The previous uncertainties aside, there are substantial conclusions that can be drawn from the work reported here. These include:
• The costs identified in this study are the opportunity cost and generator loading inefficiencies introduced by adding operating reserves. These operating reserves are needed to cover the increased variability and uncertainty of Idaho Power’s Balancing Authority Area demand with wind.
• In general, incremental operating reserves required for wind generation fall into three major categories: 1) regulating reserve; 2) load following reserve; and 3) additional reserves to cover the expected short-term wind generation forecast error over the next hour. Due to the prevalence of hydroelectric generation, the current practice in the Pacific Northwest essentially combines regulating and load following reserve since they are generally provided by the same hydroelectric units.

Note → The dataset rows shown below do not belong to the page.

(** ** A span counted in batches *)

Definition counts_sum (f : Z → Z) (ns : list Z) : Z := foldr (λ n acc, f n + acc) 0 ns.
Lemma counts_sum_app f l k : counts_sum f (l ++ k) = counts_sum f l + counts_sum f k.
Proof. induction l as [|x l IH]; cbn; [done|]. unfold counts_sum in *. lia. Qed.
Lemma sum_counts_exact node f ns : (∀ n, n ∈ ns → nd_txs node n = Some (f n)) → sum_counts node ns = Some (counts_sum f ns).
Proof.
  induction ns as [|n ns IH]; intros Hn; [done|]. cbn [sum_counts]. rewrite (Hn n) by left. cbn. rewrite IH; [done|]. intros m Hm. apply Hn. by right.
Qed.
Lemma span_loop_exact fuel node f from hi acc : 0 ≤ from → hi + txCountBatch < 2 ^ 64 → (Z.to_nat (hi - from) < fuel)%nat →
  (∀ n, from ≤ n < hi → nd_txs node n = Some (f n)) →
  span_loop fuel node from hi (u64 acc) = Some (Some (u64 (acc + counts_sum f (seqZ from (hi - from))))).
Proof.
  revert from acc. induction fuel as [|fuel IH]; intros from acc Hf Hhi Hfuel Hn; [lia|]. cbn [span_loop]. unfold txCountBatch in *.
  destruct (Z.ltb_spec from hi) as [Hlt|Hge].
  - rewrite (u64_small (from + 100)) by (unfold is_u64; lia). unfold BlockTransactionCounts.
    rewrite (sum_counts_exact node f) by (intros n ?%elem_of_seqZ; apply Hn; lia). cbn [fmap option_fmap option_map]. assert (u64 (u64 acc + u64 (counts_sum f (seqZ from (Z.min (from + 100) hi - from)))) = u64 (acc + counts_sum f (seqZ from (Z.min (from + 100) hi - from)))) as ->
      by (unfold u64; by rewrite <- Z.add_mod by lia).
    rewrite IH; [|lia|lia|lia|intros; apply Hn; lia]. do 3 f_equal. rewrite <- Z.add_assoc. f_equal. destruct (Z.le_gt_cases (from + 100) hi).
    + rewrite Z.min_l by lia. rewrite <- counts_sum_app. f_equal. replace (from + 100 - from) with 100 by lia.
      replace (hi - from) with (100 + (hi - (from + 100))) by lia. by rewrite (seqZ_app from 100 (hi - (from + 100))) by lia.
    + rewrite Z.min_r by lia. rewrite (seqZ_nil (from + 100)) by lia. cbn. lia.
  - rewrite seqZ_nil by lia. cbn. by rewrite Z.add_0_r.
Qed.
(* ===== verification/RunningCheck.v ===== *)
(** * The transaction of a running repair

    The transaction of [repairDrifts], with [repairable] and [settleRunning] of
    [internal/db/verify.go], [ledger_running_diff_chain_token] (migration 026) and the
    statement [runningTruth]: counters that ingest keeps by increments, against the closed
    spans of the ledger and the rows above them. Blocks, reverts, span closes and
    settlements of the ledger commit between its statements. The addresses it hands on are
    rebased after it ([RunningRepair]). *)

From S2P Require Import Prelude Session.
From stdpp Require Import strings.
Local Open Scope Z_scope.

Inductive family := FToken | FChain | FAddress.
#[export] Instance family_eq_dec : EqDecision family.
Proof. solve_decision. Defined.
#[export] Instance family_countable : Countable family.
Proof.
  refine (inj_countable' (λ f, match f with FToken => 0 | FChain => 1 | FAddress => 2 end)%nat
    (λ n, match n with 0 => FToken | 1 => FChain | _ => FAddress end)%nat _). by intros [].
Defined.

(** A row of a running table, and one of its columns. *)
Notation rowkey := (family * string)%type.
Notation ckey := (family * string * string)%type.
Record Drift := mkDrift { dr_key : ckey; dr_stored : option Z; dr_recount : option Z }.
#[export] Instance Drift_eq_dec : EqDecision Drift.
Proof. solve_decision. Defined.

(** [ledger_repairs]: [rp_lo] is the span a settlement corrected, none for a running
    counter. *)
Record repair := mkRepair { rp_at : Z; rp_lo : option Z; rp_key : ckey; rp_stored : option Z; rp_repaired : option Z }.

(** The open transaction of a repair: its [now()], whether it holds the rebase lock, the
    rows it holds with the values they had, the rows of its own in the two tables. *)
Record repair_tx := mkTx { x_now : Z; x_rebase : bool; x_locked : gset rowkey; x_old : gmap ckey (option Z); x_ids : gset nat; x_quarantined : gset rowkey }.

(** [v_written]: the counters repairs have written and committed or are about to. *)
Record vstate := mkV {
  v_closed : gmap ckey Z; v_open : gmap ckey Z; v_running : gmap ckey (option Z);
  v_repairs : gmap nat repair; v_next : nat; v_quarantine : gset rowkey; v_clock : Z; v_tx : option repair_tx; v_written : gset ckey }.

Definition set_running (m : gmap ckey (option Z)) (s : vstate) : vstate :=
  mkV (v_closed s) (v_open s) m (v_repairs s) (v_next s) (v_quarantine s) (v_clock s) (v_tx s) (v_written s).
Definition set_ledger (c o : gmap ckey Z) (s : vstate) : vstate :=
  mkV c o (v_running s) (v_repairs s) (v_next s) (v_quarantine s) (v_clock s) (v_tx s) (v_written s).
Definition set_repairs (m : gmap nat repair) (n : nat) (s : vstate) : vstate :=
  mkV (v_closed s) (v_open s) (v_running s) m n (v_quarantine s) (v_clock s) (v_tx s) (v_written s).
Definition set_quarantine (q : gset rowkey) (s : vstate) : vstate :=
  mkV (v_closed s) (v_open s) (v_running s) (v_repairs s) (v_next s) q (v_clock s) (v_tx s) (v_written s).
Definition set_tx (x : option repair_tx) (s : vstate) : vstate :=
  mkV (v_closed s) (v_open s) (v_running s) (v_repairs s) (v_next s) (v_quarantine s) (v_clock s) x (v_written s).
Definition set_written (w : gset ckey) (s : vstate) : vstate :=
  mkV (v_closed s) (v_open s) (v_running s) (v_repairs s) (v_next s) (v_quarantine s) (v_clock s) (v_tx s) w.

(** The column, a NULL read as 0, and [runningTruth]: the closed spans, with what the open
    backfill span has staged, and the open rows. *)
Definition value (s : vstate) (k : ckey) : Z := default 0 (default None (v_running s !! k)).
Definition truth (s : vstate) (k : ckey) : Z := default 0 (v_closed s !! k) + default 0 (v_open s !! k).
Definition right_counter (s : vstate) (k : ckey) : Prop := value s k = truth s k.

(** [ledger_running_diff_chain_token]. *)
Definition running_diff (s : vstate) : list Drift :=
  (λ k, mkDrift k (Some (value s k)) (Some (truth s k))) <$> filter (λ k, value s k ≠ truth s k ∧ k.1.1 ≠ FAddress) (elements (dom (v_running s))).

(** ** The statements of a repair *)

Definition in_tx {A} (f : repair_tx → vstate → vstate * option A) (s : vstate) : vstate * option A :=
  match v_tx s with Some x => f x s | None => (s, None) end.

Definition begin_tx (s : vstate) : vstate * option unit := (set_tx (Some (mkTx (v_clock s) false ∅ ∅ ∅ ∅)) s, Some tt).
Definition lock_rebase : vstate → vstate * option unit :=
  in_tx (λ x s, (set_tx (Some (mkTx (x_now x) true (x_locked x) (x_old x) (x_ids x) (x_quarantined x))) s, Some tt)).

(** The last settlement of any counter of the row. *)
Definition last_settled (rk : rowkey) (s : vstate) : option Z :=
  map_fold (λ (_ : nat) (r : repair) acc,
      if decide ((rp_key r).1 = rk ∧ is_Some (rp_lo r)) then Some (match acc with Some a => Z.max a (rp_at r) | None => rp_at r end) else acc)
    None (v_repairs s).
(** Repaired before, and no settlement of its row since. *)
Definition repaired_before (k : ckey) (s : vstate) : bool :=
  existsb (λ p : nat * repair, bool_decide (rp_lo p.2 = None ∧ rp_key p.2 = k) && match last_settled k.1 s with Some a => a <? rp_at p.2 | None => true end)
    (map_to_list (v_repairs s)).
Definition repair_flags (k : ckey) (s : vstate) : vstate * option (bool * bool) :=
  (s, Some (bool_decide (k.1 ∈ v_quarantine s), repaired_before k s)).
Definition quarantine_row (rk : rowkey) : vstate → vstate * option unit :=
  in_tx (λ x s, (set_quarantine ({[ rk ]} ∪ v_quarantine s)
    (set_tx (Some (mkTx (x_now x) (x_rebase x) (x_locked x) (x_old x) (x_ids x) (if decide (rk ∈ v_quarantine s) then x_quarantined x else {[ rk ]} ∪ x_quarantined x))) s), Some tt)).

(** The insert of a repair takes the default date: the start of the transaction. *)
Definition log_repair (d : Drift) : vstate → vstate * option nat :=
  in_tx (λ x s, (set_repairs (<[v_next s := mkRepair (x_now x) None (dr_key d) (dr_stored d) (dr_recount d)]> (v_repairs s)) (S (v_next s))
    (set_tx (Some (mkTx (x_now x) (x_rebase x) (x_locked x) (x_old x) ({[ v_next s ]} ∪ x_ids x) (x_quarantined x))) s), Some (v_next s))).
Definition unlog (id : nat) : vstate → vstate * option unit :=
  in_tx (λ x s, (set_repairs (delete id (v_repairs s)) (v_next s) s, Some tt)).
Definition relog (id : nat) (k : ckey) (running truth_ : Z) : vstate → vstate * option unit :=
  in_tx (λ x s, (set_repairs (alter (λ r, mkRepair (rp_at r) (rp_lo r) k (Some running) (Some truth_)) id (v_repairs s)) (v_next s) s, Some tt)).

(** [SELECT ... FOR UPDATE]: none without a row. *)
Definition lock_read (k : ckey) : vstate → vstate * option (option Z) :=
  in_tx (λ x s, match v_running s !! k with
    | None => (s, Some None)
    | Some v => (set_tx (Some (mkTx (x_now x) (x_rebase x) ({[ k.1 ]} ∪ x_locked x) (<[k := default v (x_old x !! k)]> (x_old x)) (x_ids x) (x_quarantined x))) s, Some (Some (default 0 v)))
    end).
Definition read_truth (k : ckey) (s : vstate) : vstate * option Z := (s, Some (truth s k)).
Definition write_counter (k : ckey) (v : Z) : vstate → vstate * option unit :=
  in_tx (λ x s, (set_written ({[ k ]} ∪ v_written s) (set_running (<[k := Some v]> (v_running s)) s), Some tt)).

Definition commit_tx : vstate → vstate * option unit := in_tx (λ x s, (set_tx None s, Some tt)).
(** The rows go back to what they were, the repair's own rows are gone. *)
Definition rollback_tx (w0 : gset ckey) (s : vstate) : vstate * unit :=
  (match v_tx s with
   | None => s
   | Some x => set_written w0 (set_tx None (set_running (x_old x ∪ v_running s)
       (set_quarantine (v_quarantine s ∖ x_quarantined x) (set_repairs (filter (λ p, p.1 ∉ x_ids x) (v_repairs s)) (v_next s) s))))
   end, tt).

(** ** The repair *)

Section Repair.
Context (env : nat → vstate → vstate) (out : nat → stmt_end).
Local Notation stmt := (stmt env out).
Local Notation mem := (mem env).
Local Notation "'do' x ← m ; k" := (Session.bind m (λ x, k)) (at level 200, x pattern, m at level 100, k at level 200).

Definition running_column (k : ckey) : bool :=
  match k.1.1 with
  | FChain => String.eqb k.2 "count"
  | FToken => String.eqb k.2 "transfers" || String.eqb k.2 "supply"
  | FAddress => String.eqb k.2 "txs" || String.eqb k.2 "sent" || String.eqb k.2 "internal" || String.eqb k.2 "transfers"
  end.

Definition settleRunning (d : Drift) : M vstate unit :=
  let k := dr_key d in
  if negb (running_column k) then Session.fail
  else
    do logged ← stmt (log_repair d);
    do row ← stmt (lock_read k);
    match row with
    | None => stmt (unlog logged)
    | Some running =>
        do t ← stmt (read_truth k);
        do same ← stmt (λ s, (s, Some (running =? t)));
        if same : bool then stmt (unlog logged)
        else
          do _ ← stmt (write_counter k t);
          stmt (relog logged k running t)
    end.

Definition repairable (d : Drift) : M vstate bool :=
  do (quarantined, again) ← stmt (repair_flags (dr_key d));
  if quarantined : bool then Session.ret false
  else if again : bool then do _ ← stmt (quarantine_row (dr_key d).1); Session.ret false
  else Session.ret true.

(** Tokens by address, then the chain counters, then the addresses, which are collected. *)
Definition rank (f : family) : Z := match f with FToken => 0 | FChain => 1 | FAddress => 2 end.
Definition drift_le (a b : Drift) : Prop :=
  rank (dr_key a).1.1 < rank (dr_key b).1.1 ∨
  rank (dr_key a).1.1 = rank (dr_key b).1.1 ∧ String.leb (dr_key a).1.2 (dr_key b).1.2 = true.
#[export] Instance drift_le_dec a b : Decision (drift_le a b).
Proof. unfold drift_le. apply _. Defined.

(** [addresses] in the order they are met, [byAddress] the drifts of all of them. *)
Fixpoint repair_loop (drifts : list Drift) (addresses : list string) (byAddress : list Drift) : M vstate (list string * list Drift) :=
  match drifts with
  | [] => Session.ret (addresses, byAddress)
  | d :: drifts =>
      do r ← repairable d;
      if negb r then repair_loop drifts addresses byAddress
      else if decide ((dr_key d).1.1 = FAddress) then
        repair_loop drifts (if decide ((dr_key d).1.2 ∈ addresses) then addresses else addresses ++ [(dr_key d).1.2]) (byAddress ++ [d])
      else do _ ← settleRunning d; repair_loop drifts addresses byAddress
  end.

Definition repair_drifts (drifts : list Drift) (w0 : gset ckey) : M vstate (list string * list Drift) :=
  let drifts := merge_sort drift_le drifts in
  on_error
    (do _ ← stmt begin_tx;
     do _ ← (if decide (Exists (λ d, (dr_key d).1.1 ≠ FAddress) drifts) then stmt lock_rebase else Session.ret tt);
     do found ← repair_loop drifts [] [];
     do _ ← stmt commit_tx;
     Session.ret found)
    (mem (rollback_tx w0)).
End Repair.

• Wind integration costs are sensitive to hydro conditions and AGC constraint violations. AGC constraint violations are correlated to hydro conditions as shown in Table 2. Although more violations occurred at the higher penetration levels in all scenarios it was especially pronounced for 2005 which was the low water year studied. The Hells Canyon Complex did not have the fuel supply to manage the 900 MW and 1,200 MW wind scenarios.
• The results also suggest integration costs are partly a function of the disparity between heavy and light load pricing; given that one of the primary effects of the enhanced reserve requirement is an increase in light load generation and a decrease in heavy load generation.